%%

Lemma request_failed path method e w :
  answers200 out (nreq w) method (Host e +:+ path) = false ->
  exists err w',
    request out path method e w = Ret (Some err) e w' /\
    ((newRequest out method (Host e +:+ path) <> None /\ w' = w) \/
     (newRequest out method (Host e +:+ path) = None /\
      w' = answered out method (Host e +:+ path) w)).
Proof.
  unfold answers200, request, answered. intros H.
  destruct (newRequest out method _) as [err|]; [now eauto 6|].
  destruct (resp _) as [err|code]; [now eauto 6|].
  rewrite H. eauto 6.
Qed.

Lemma isHealthy_true e w :
  answers200 out (nreq w) MethodGet (Host e +:+ healthcheckEndpoint) = true ->
  isHealthy out e w
  = Ret true e (answered out MethodGet (Host e +:+ healthcheckEndpoint) w).
Proof.
  intros H. unfold isHealthy, bind. now rewrite (request_ok _ _ _ _ H).
Qed.

Lemma isHealthy_false e w :
  answers200 out (nreq w) MethodGet (Host e +:+ healthcheckEndpoint) = false ->
  exists w',
    isHealthy out e w = Ret false e w' /\
    (w' = w \/
     (newRequest out MethodGet (Host e +:+ healthcheckEndpoint) = None /\
      w' = answered out MethodGet (Host e +:+ healthcheckEndpoint) w)).
Proof.
  intros H. unfold isHealthy, bind.
  destruct (request_failed _ _ _ _ H) as (err & w' & -> & [[_ Hw]|[Hn Hw]]);
    eauto.
Qed.

End Requests.

(** ** Close *)

Lemma Close_not_owned_run (out : Outside) (e : Emulator) (w : World) :
  stopOnClose e = false ->
  Close out e w = Ret None e w.
Proof.
  intros H. unfold Close, bind, getStopOnClose. now rewrite H.
Qed.

(** C5. On a handle that does not own its instance ([stopOnClose] false),
    [Close] returns nil and does nothing: no request is sent, and the
    environment, the log and the handle are the ones it was given. *)
Theorem Close_not_owned_is_inert (out : Outside) (e : Emulator) (w : World) :
  stopOnClose e = false ->
  Close out e w = Ret None e w.
Proof.
  intros H. unfold Close, bind, getStopOnClose. now rewrite H.
Qed.

Lemma Close_not_owned_is_inert_witness :
  Close Scenario.listening
    (mkEmulator Scenario.emulatorURL "demo" false)
    (Scenario.boot Scenario.exported)
  = Ret None (mkEmulator Scenario.emulatorURL "demo" false)
      (Scenario.boot Scenario.exported).
Proof.
  apply Close_not_owned_is_inert. reflexivity.
Defined.

Lemma answers200_resp out n method url :
  answers200 out n method url = true ->
  newRequest out method url = None /\
  resp (roundTrip out n method url) = inr 200.
Proof.
  unfold answers200. destruct (newRequest out method url); [discriminate|].
  destruct (resp _) as [err|code]; [discriminate|].
  intros H%Z.eqb_eq. now subst.
Qed.

(** What [Close] does on an owned handle. *)
Lemma Close_owned_run
  (out : Outside) (e : Emulator) (w : World) :
  stopOnClose e = true ->
  exists r w' rest,
    Close out e w = Ret r e w' /\
    environ w' = delete "DATASTORE_PROJECT_ID"
                   (delete "DATASTORE_EMULATOR_HOST" (environ w)) /\
    log w' = log w ++ EvUnsetenv "DATASTORE_EMULATOR_HOST"
                   :: EvUnsetenv "DATASTORE_PROJECT_ID" :: rest /\
    if answers200 out (nreq w) MethodGet (Host e +:+ healthcheckEndpoint)
    then
      exists rest',
        rest = EvRequest MethodGet (Host e +:+ healthcheckEndpoint) (inr 200)
                 :: rest' /\
        (r = None <->
         answers200 out (S (nreq w)) MethodPost (Host e +:+ shutdownEndpoint)
         = true) /\
        rest' = match newRequest out MethodPost (Host e +:+ shutdownEndpoint)
                with
                | Some _ => []
                | None =>
                    [EvRequest MethodPost (Host e +:+ shutdownEndpoint)
                       (resp (roundTrip out (S (nreq w)) MethodPost
                                (Host e +:+ shutdownEndpoint)))]
                end
    else r = None /\ existsb isPost rest = false /\
         forallb isPollEvent rest = true.
Proof.
  intros Howned.
  unfold Close, bind, getStopOnClose, os.Unsetenv. rewrite Howned. cbn [negb].
  set (w1 := emit _ (withEnviron _ (emit _ (withEnviron _ w)))).
  assert (Hn : nreq w1 = nreq w) by reflexivity.
  destruct (answers200 out (nreq w) MethodGet (Host e +:+ healthcheckEndpoint))
    eqn:Hprobe.
  - rewrite <- Hn in Hprobe. rewrite (isHealthy_true _ _ _ Hprobe).
    apply answers200_resp in Hprobe as [_ Hresp]. rewrite Hn in Hresp.
    set (w2 := answered out MethodGet _ w1).
    assert (Hn2 : nreq w2 = S (nreq w)) by reflexivity.
    destruct (answers200 out (S (nreq w)) MethodPost
                (Host e +:+ shutdownEndpoint)) eqn:Hshut.
    + pose proof Hshut as Hshut'. rewrite <- Hn2 in Hshut'.
      rewrite (request_ok _ _ _ _ _ Hshut').
      apply answers200_resp in Hshut as [Hnew Hresp'].
      eexists _, _, _. split; [reflexivity|].
      split; [reflexivity|]. split.
      * cbn. rewrite Hresp, <- !app_assoc. reflexivity.
      * eexists. split; [reflexivity|]. split; [tauto|].
        now rewrite Hnew, Hresp'.
    + pose proof Hshut as Hshut'. rewrite <- Hn2 in Hshut'.
      destruct (request_failed _ _ _ _ _ Hshut')
        as (err & w' & -> & [[Hnew ->]|[Hnew ->]]).
      * eexists _, _, _. split; [reflexivity|]. split; [reflexivity|].
        split; [cbn; rewrite Hresp, <- !app_assoc; reflexivity|].
        eexists. split; [reflexivity|].
        split; [split; discriminate |].
        now destruct (newRequest out MethodPost _).
      * eexists _, _, _. split; [reflexivity|]. split; [reflexivity|].
        split; [cbn; rewrite Hresp, <- !app_assoc; reflexivity|].
        eexists. split; [reflexivity|].
        split; [split; discriminate | now rewrite Hnew].
  - rewrite <- Hn in Hprobe.
    destruct (isHealthy_false _ _ _ Hprobe) as (w' & Hh & Hw').
    rewrite Hh. destruct Hw' as [-> | [_ ->]].
    + exists None, w1, []. repeat split; cbn; now rewrite <- ?app_assoc.
    + eexists None, _, [_]. split; [reflexivity|]. split; [reflexivity|].
      split; [cbn; rewrite <- !app_assoc; reflexivity|]. now repeat split.
Qed.
(** The [default] case of [storeValue] at the result offset of
    construct-new, followed by the flag byte. *)
Lemma store_new_then_flag g sp w v flag :
  is_new v = true -> is_Some (heap w !! values g) ->
  0 <= sp -> sp + 56 <= Z.of_nat (length (memory w)) -> sp + 56 < 2 ^ 31 ->
  exists w',
    (g' <- storeValue g (Int.add32 sp 40) v ;; setUInt8 (Int.add32 sp 48) flag ;;; ret g') w
      = Ok (next_Go g, w') /\
    heap w' = heap (allocated g w v) /\
    word32_at w' (sp + 40) = Int.uint32 (valueIndex g) /\
    word32_at w' (sp + 44) = Z.lor nanHead (own_typeFlag v) /\
    byte_at w' (sp + 48) = Some (Bytes.of_Z flag) /\
    terminated w' = terminated w /\
    length (memory w') = length (memory w).
Proof.
  intros Hn Hs H0 Hlen H31.
  rewrite (add32_small sp 40), (add32_small sp 48) by lia.
  set (w1 := slot_written (allocated g w v) (sp + 40)
               (Z.lor nanHead (own_typeFlag v)) (Int.uint32 (valueIndex g))).
  assert (Hi : is_int32 (sp + 40)) by (unfold is_int32; lia).
  assert (Ha : in_bounds8 (allocated g w v) (Int.add32 (sp + 40) 4)).
  { rewrite add32_small by lia. unfold in_bounds8. cbn [memory allocated set_heap]. lia. }
  assert (Hb : in_bounds8 (allocated g w v) (sp + 40)).
  { unfold in_bounds8. cbn [memory allocated set_heap]. lia. }
  assert (Hst : storeValue g (sp + 40) v w = Ok (next_Go g, w1))
    by (apply storeValue_new_Ok; auto).
  destruct (slot_written_words (allocated g w v) (sp + 40)
              (Z.lor nanHead (own_typeFlag v)) (Int.uint32 (valueIndex g)) Hi Ha Hb)
    as (_ & L & P & T & Hh & Ht).
  fold w1 in L, P, T, Hh, Ht.
  assert (L1 : length (memory w1) = length (memory w)) by (rewrite L; reflexivity).
  exists (set_memory w1 (Mem.write (memory w1) (Z.to_nat (sp + 48)) [Bytes.of_Z flag])).
  split.
  { rewrite (bind_run _ _ _ _ _ Hst).
    assert (Hf : setUInt8 (sp + 48) flag w1 =
                 Ok (tt, set_memory w1 (Mem.write (memory w1) (Z.to_nat (sp + 48))
                                          [Bytes.of_Z flag]))).
    { apply setUInt8_Ok. split; [|reflexivity]. unfold in_bounds8. rewrite L1. lia. }
    rewrite (bind_run _ _ _ _ _ Hf). reflexivity. }
  split; [exact Hh|].
  unfold word32_at, byte_at. cbn [memory set_memory].
  split.
  { rewrite read_write_disjoint by (cbn [length]; rewrite ?L1; lia).
    rewrite <- (uint32_small (Int.uint32 (valueIndex g))) by apply uint32_range.
    exact P. }
  split.
  { rewrite read_write_disjoint by (cbn [length]; rewrite ?L1; lia).
    replace (sp + 44) with (sp + 40 + 4) by lia.
    rewrite <- uint32_tag. exact T. }
  split.
  { rewrite lookup_write by (cbn [length]; rewrite ?L1; lia).
    destruct (decide _) as [_|Hout]; [|cbn [length] in Hout; lia].
    now rewrite Nat.sub_diag. }
  split; [exact Ht|].
  rewrite length_write by (cbn [length]; rewrite ?L1; lia). exact L1.
Qed.

(** construct-new on a target that is not a [newer]: the error object is
    the one handle allocated, and the flag byte is 0. *)
Lemma exportValueNew_not_a_newer g sp w x args :
  loadValue g (Int.add32 sp 8) w = Ok (x, w) ->
  loadSliceOfValues g (Int.add32 sp 16) w = Ok (args, w) ->
  newer (Value_v x) = None ->
  is_Some (heap w !! values g) ->
  0 <= sp -> sp + 56 <= Z.of_nat (length (memory w)) -> sp + 56 < 2 ^ 31 ->
  exists w',
    exportValueNew g sp w = Ok (next_Go g, w') /\
    heap w' = heap (allocated g w (newJSError (Errorf_not_a_newer x))) /\
    word32_at w' (sp + 40) = Int.uint32 (valueIndex g) /\
    word32_at w' (sp + 44) = nanHead /\
    byte_at w' (sp + 48) = Some x00.
Proof.
  intros Hv Ha Hg Hs H0 Hlen H31. unfold exportValueNew.
  rewrite (bind_run _ _ _ _ _ Hv), (bind_run _ _ _ _ _ Ha), Hg.
  destruct (store_new_then_flag g sp w (newJSError (Errorf_not_a_newer x)) 0
              eq_refl Hs H0 Hlen H31) as (w' & Hr & Hh & P & T & B & _).
  exists w'. auto.
Qed.

(** construct-new on a [jsArray]: the new array holds the decoded
    arguments, it is the one handle allocated, and the flag byte is 1. *)
Lemma exportValueNew_on_jsArray g sp w x a args :
  loadValue g (Int.add32 sp 8) w = Ok (x, w) ->
  Value_v x = DJsArray a ->
  loadSliceOfValues g (Int.add32 sp 16) w = Ok (args, w) ->
  is_Some (heap w !! values g) ->
  0 <= sp -> sp + 56 <= Z.of_nat (length (memory w)) -> sp + 56 < 2 ^ 31 ->
  exists w',
    exportValueNew g sp w = Ok (next_Go g, w') /\
    heap w' = heap (allocated g w (DJsArray args)) /\
    word32_at w' (sp + 40) = Int.uint32 (valueIndex g) /\
    word32_at w' (sp + 44) = nanHead /\
    byte_at w' (sp + 48) = Some x01 /\
    terminated w' = terminated w /\
    length (memory w') = length (memory w).
Proof.
  intros Hv Hx Ha Hs H0 Hlen H31. unfold exportValueNew.
  rewrite (bind_run _ _ _ _ _ Hv), (bind_run _ _ _ _ _ Ha), Hx. cbn [newer].
  assert (Hc : jsArray_New args w = Ok (DJsArray args, w)) by reflexivity.
  rewrite (bind_run _ _ _ _ _ Hc).
  destruct (store_new_then_flag g sp w (DJsArray args) 1 eq_refl Hs H0 Hlen H31)
    as (w' & Hr & Hh & P & T & B & Ht & L).
  exists w'. repeat split; auto.
Qed.

(** What the table holds once a handle has been allocated. *)
Lemma table_allocated g w v l :
  is_Some (heap w !! values g) ->
  table (allocated g w v) l =
  if decide (values g = l)
  then <[valueIndex g := mkValue (valueIndex g) v]> (table w (values g))
  else table w l.
Proof.
  intros [m E]. unfold allocated.
  assert (Em : table w (values g) = m) by (unfold table; now rewrite E).
  rewrite Em. rewrite (table_assign w (values g) _ _ m l E). now rewrite Em.
Qed.

Lemma table_heap w w' l : heap w' = heap w -> table w' l = table w l.
Proof. unfold table. now intros ->. Qed.

End Capabilities.

Section Scenarios.

(** The run of C6 on a new instance, with the boolean [true] as target. *)
Lemma valueGet_valueCall_not_a_getter_witness :
  let w := init_world scenario_bool_memory in
  loadValue first_Go 8 w = Ok (mkValue jsValueTrue (DBool true), w) /\
  loadString 16 w = Ok (Some "x"%string, w) /\
  exists w',
    exportValueGet first_Go 0 w = Ok (first_Go, w') /\
    exportValueCall first_Go 0 w = Ok (first_Go, w') /\
    terminated w' = true /\ memory w' = memory w /\ heap w' = heap w.
Proof.
  intros w.
  split; [vm_compute; reflexivity|]. split; [vm_compute; reflexivity|].
  refine (proj1 (valueGet_valueCall_not_a_getter first_Go 0 w
                   (mkValue jsValueTrue (DBool true)) _ eq_refl) "x"%string _).
  - vm_compute; reflexivity.
  - vm_compute; reflexivity.
Defined.

(** C4 (as amended) — construct-new on a [jsArray] target succeeds: one
    handle is allocated and bound to a new [jsArray] of the decoded
    arguments in order, the slot at the result offset gets that handle under
    the tag word [nanHead], and the flag byte is 1.  The new array is a
    [newer] and not a [getter]: get-property on it terminates the process
    whatever the name. *)
Theorem valueNew_on_jsArray g sp w x a args :
  loadValue g (Int.add32 sp 8) w = Ok (x, w) ->
  Value_v x = DJsArray a ->
  loadSliceOfValues g (Int.add32 sp 16) w = Ok (args, w) ->
  is_Some (heap w !! values g) ->
  0 <= sp -> sp + 56 <= Z.of_nat (length (memory w)) -> sp + 56 < 2 ^ 31 ->
  exists w',
    exportValueNew g sp w = Ok (next_Go g, w') /\
    table w' (values g) !! valueIndex g = Some (mkValue (valueIndex g) (DJsArray args)) /\
    word32_at w' (sp + 40) = Int.uint32 (valueIndex g) /\
    word32_at w' (sp + 44) = nanHead /\
    byte_at w' (sp + 48) = Some x01 /\
    is_Some (newer (DJsArray args)) /\
    getter (DJsArray args) = None /\
    forall sp' name,
      loadValue (next_Go g) (Int.add32 sp' 8) w' =
        Ok (mkValue (valueIndex g) (DJsArray args), w') ->
      loadString (Int.add32 sp' 16) w' = Ok (Some name, w') ->
      exportValueGet (next_Go g) sp' w' = Ok (next_Go g, set_terminated w').
Proof.
  intros Hv Hx Ha Hs H0 Hlen H31.
  destruct (exportValueNew_on_jsArray g sp w x a args Hv Hx Ha Hs H0 Hlen H31)
    as (w' & Hr & Hh & P & T & B & _).
  exists w'. split; [exact Hr|]. split.
  { rewrite (table_heap _ _ _ Hh), table_allocated by exact Hs.
    destruct (decide _) as [_|Hne]; [|congruence]. apply lookup_insert_eq. }
  split; [exact P|]. split; [exact T|]. split; [exact B|].
  split; [eexists; reflexivity|]. split; [reflexivity|].
  intros sp' name Hv' Hs'.
  eapply exportValueGet_not_a_getter; eauto.
Qed.

(** The run of C4 on scenario B. *)
Lemma valueNew_on_jsArray_witness :
  exists w',
    exportValueNew scenario_B_Go 0 scenario_B_world = Ok (next_Go scenario_B_Go, w') /\
    table w' defaultValues !! 11 = Some (mkValue 11 scenario_B_array) /\
    word32_at w' 40 = 11 /\
    word32_at w' 44 = nanHead /\
    byte_at w' 48 = Some x01 /\
    exportValueGet (next_Go scenario_B_Go) 80 w' =
      Ok (next_Go scenario_B_Go, set_terminated w').
Proof.
  destruct (valueNew_on_jsArray scenario_B_Go 0 scenario_B_world
              (mkValue 8 (DJsArray [])) [] 
              [DValue 9 (DFloat64 float64_1_0); DValue 10 (DFloat64 float64_2_0)])
    as (w' & Hr & Ht & P & T & B & _ & _ & Hget).
  - vm_compute; reflexivity.
  - reflexivity.
  - vm_compute; reflexivity.
  - eexists; reflexivity.
  - lia.
  - vm_compute; congruence.
  - vm_compute; reflexivity.
  - exists w'. split; [exact Hr|]. split; [exact Ht|]. split; [exact P|].
    split; [exact T|]. split; [exact B|].
    assert (E : exportValueNew scenario_B_Go 0 scenario_B_world = Ok (next_Go scenario_B_Go, w'))
      by exact Hr.
    vm_compute in E. injection E as <-.
    apply (Hget 80 "0"); vm_compute; reflexivity.
Defined.

(** C4, as the specification states it, fails on scenario B: the call
    succeeds and the new array holds the two numbers, but the array is not a
    [getter]; get-property on it with the name [0] terminates the process
    and leaves the result slot at 112 as it was.  The same holds for the
    method itself on the bare numbers. *)
Lemma scenario_B_array_is_not_a_getter :
  (exists g' w',
     exportValueNew scenario_B_Go 0 scenario_B_world = Ok (g', w') /\
     byte_at w' 48 = Some x01 /\
     word32_at w' 40 = 11 /\
     table w' (values g') !! 11 = Some (mkValue 11 scenario_B_array) /\
     getter scenario_B_array = None /\
     loadString 96 w' = Ok (Some "0"%string, w') /\
     exportValueGet g' 80 w' = Ok (g', set_terminated w') /\
     word64_at (set_terminated w') 112 = word64_at scenario_B_world 112) /\
  jsArray_New [DFloat64 float64_1_0; DFloat64 float64_2_0] scenario_B_world =
    Ok (DJsArray [DFloat64 float64_1_0; DFloat64 float64_2_0], scenario_B_world) /\
  getter (DJsArray [DFloat64 float64_1_0; DFloat64 float64_2_0]) = None.
Proof.
  split; [|split; reflexivity].
  eexists _, _. split; [vm_compute; reflexivity|].
  repeat split; vm_compute; reflexivity.
Qed.

(** No argument that [loadSliceOfValues] decodes is an [int8]: each one is a
    [Value] struct. *)
Lemma jsInt8Array_fill_decoded g addr w args w' :
  loadSliceOfValues g addr w = Ok (args, w') ->
  args <> [] ->
  exists e, jsInt8Array_fill args = Panic e.
Proof.
  unfold loadSliceOfValues. intros H Hne. bind_inv H. bind_inv H.
  destruct (_ <? 0); [discriminate|].
  destruct args as [|x args]; [congruence|].
  eapply loadSliceOfValues_from_lookup with (j := 0%nat) in H; [|reflexivity].
  rewrite H. eexists. reflexivity.
Qed.

(** C5 — construct-new on the other constructible stand-in: with a
    [jsInt8Array] target and an argument list that is not empty, the
    assertion [v.(int8)] of [jsInt8Array.New] fails on the first decoded
    argument, a [Value] struct, and the call panics before anything is
    encoded or any flag is set. *)
Theorem valueNew_on_jsInt8Array_panics g sp w x a args :
  loadValue g (Int.add32 sp 8) w = Ok (x, w) ->
  Value_v x = DJsInt8Array a ->
  loadSliceOfValues g (Int.add32 sp 16) w = Ok (args, w) ->
  args <> [] ->
  is_Some (newer (Value_v x)) /\
  exists e, exportValueNew g sp w = Panic e.
Proof.
  intros Hv Hx Ha Hne. rewrite Hx. split; [eexists; reflexivity|].
  destruct (jsInt8Array_fill_decoded _ _ _ _ _ Ha Hne) as (e & He).
  exists e. unfold exportValueNew.
  rewrite (bind_run _ _ _ _ _ Hv), (bind_run _ _ _ _ _ Ha), Hx. cbn [newer].
  apply bind_Panic. unfold jsInt8Array_New. now rewrite He.
Qed.
(** * Gas Hydrate Stability Zone solver (GHSZ.py): a shallow embedding

    The script computes, for every cell of a depth raster, the depth below
    the sea floor at which the gas hydrate stability zone ends (JOIDES 1992
    formula), with a module-level memoisation dictionary keyed by water
    depth.

    Modelling choices.
    - Python floats are idealised as real numbers ([R]); [math.log] is [ln]
      on positive arguments and raises [ValueError] otherwise; float
      division raises [ZeroDivisionError] on a zero divisor.  The concrete
      comparisons proved below hold with margins above 0.05, far from the
      rounding errors of double precision.
    - Water depths are integers ([Z]): the script converts the raster with
      [astype(int)], a cast to 64-bit integers, and calls the solver on the
      literal 99999.
    - [np.vectorize] is modelled with the three things it does around the
      element-wise calls: it refuses an empty array, it calls the function
      once on the first element to choose the type of the output, and it
      converts all answers to that type, which fails on [None] among
      integers.
    - [memoize_dict] is a finite map from water depth to result.
    - The state carries, next to [memoize_dict], a ghost list [log_calls]
      recording every argument handed to [math.log]; the program never reads
      it.  It lets statements speak about the work done by a call. *)

From Stdlib Require Import ZArith Reals Lra Lia List.
From stdpp Require Import base option list gmap.

Local Open Scope Z_scope.

(** ** Exceptions, results and the state monad of the script *)

Inductive exn : Type :=
  | ValueError            (* math.log on a non-positive argument;
                             np.vectorize on an empty array *)
  | ZeroDivisionError     (* float division by zero *)
  | IncorrectRasterStats  (* raised by the script on a negative raster *)
  | TypeError.            (* np.vectorize: None among integer answers *)

Inductive result (A : Type) : Type :=
  | Return (a : A)
  | Raise (e : exn).
Arguments Return {A} a.
Arguments Raise {A} e.

Record state : Type := State {
  memoize_dict : gmap Z Z;   (* the module-level dictionary *)
  log_calls : list R         (* ghost: arguments of math.log, latest first *)
}.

%%

**INSTRUCTIONS FOR THE TASK**
Among the entries above, the lines between the ones containing "word32_at w' (sp + 44) = Z.lor" and "set (w1 := slot_written", inclusive, are to be transcribed exactly. No other line is to be given.

**ANSWER TO THE EXERCISE**
    word32_at w' (sp + 44) = Z.lor nanHead (own_typeFlag v) /\
    byte_at w' (sp + 48) = Some (Bytes.of_Z flag) /\
    terminated w' = terminated w /\
    length (memory w') = length (memory w).
Proof.
  intros Hn Hs H0 Hlen H31.
  rewrite (add32_small sp 40), (add32_small sp 48) by lia.
  set (w1 := slot_written (allocated g w v) (sp + 40)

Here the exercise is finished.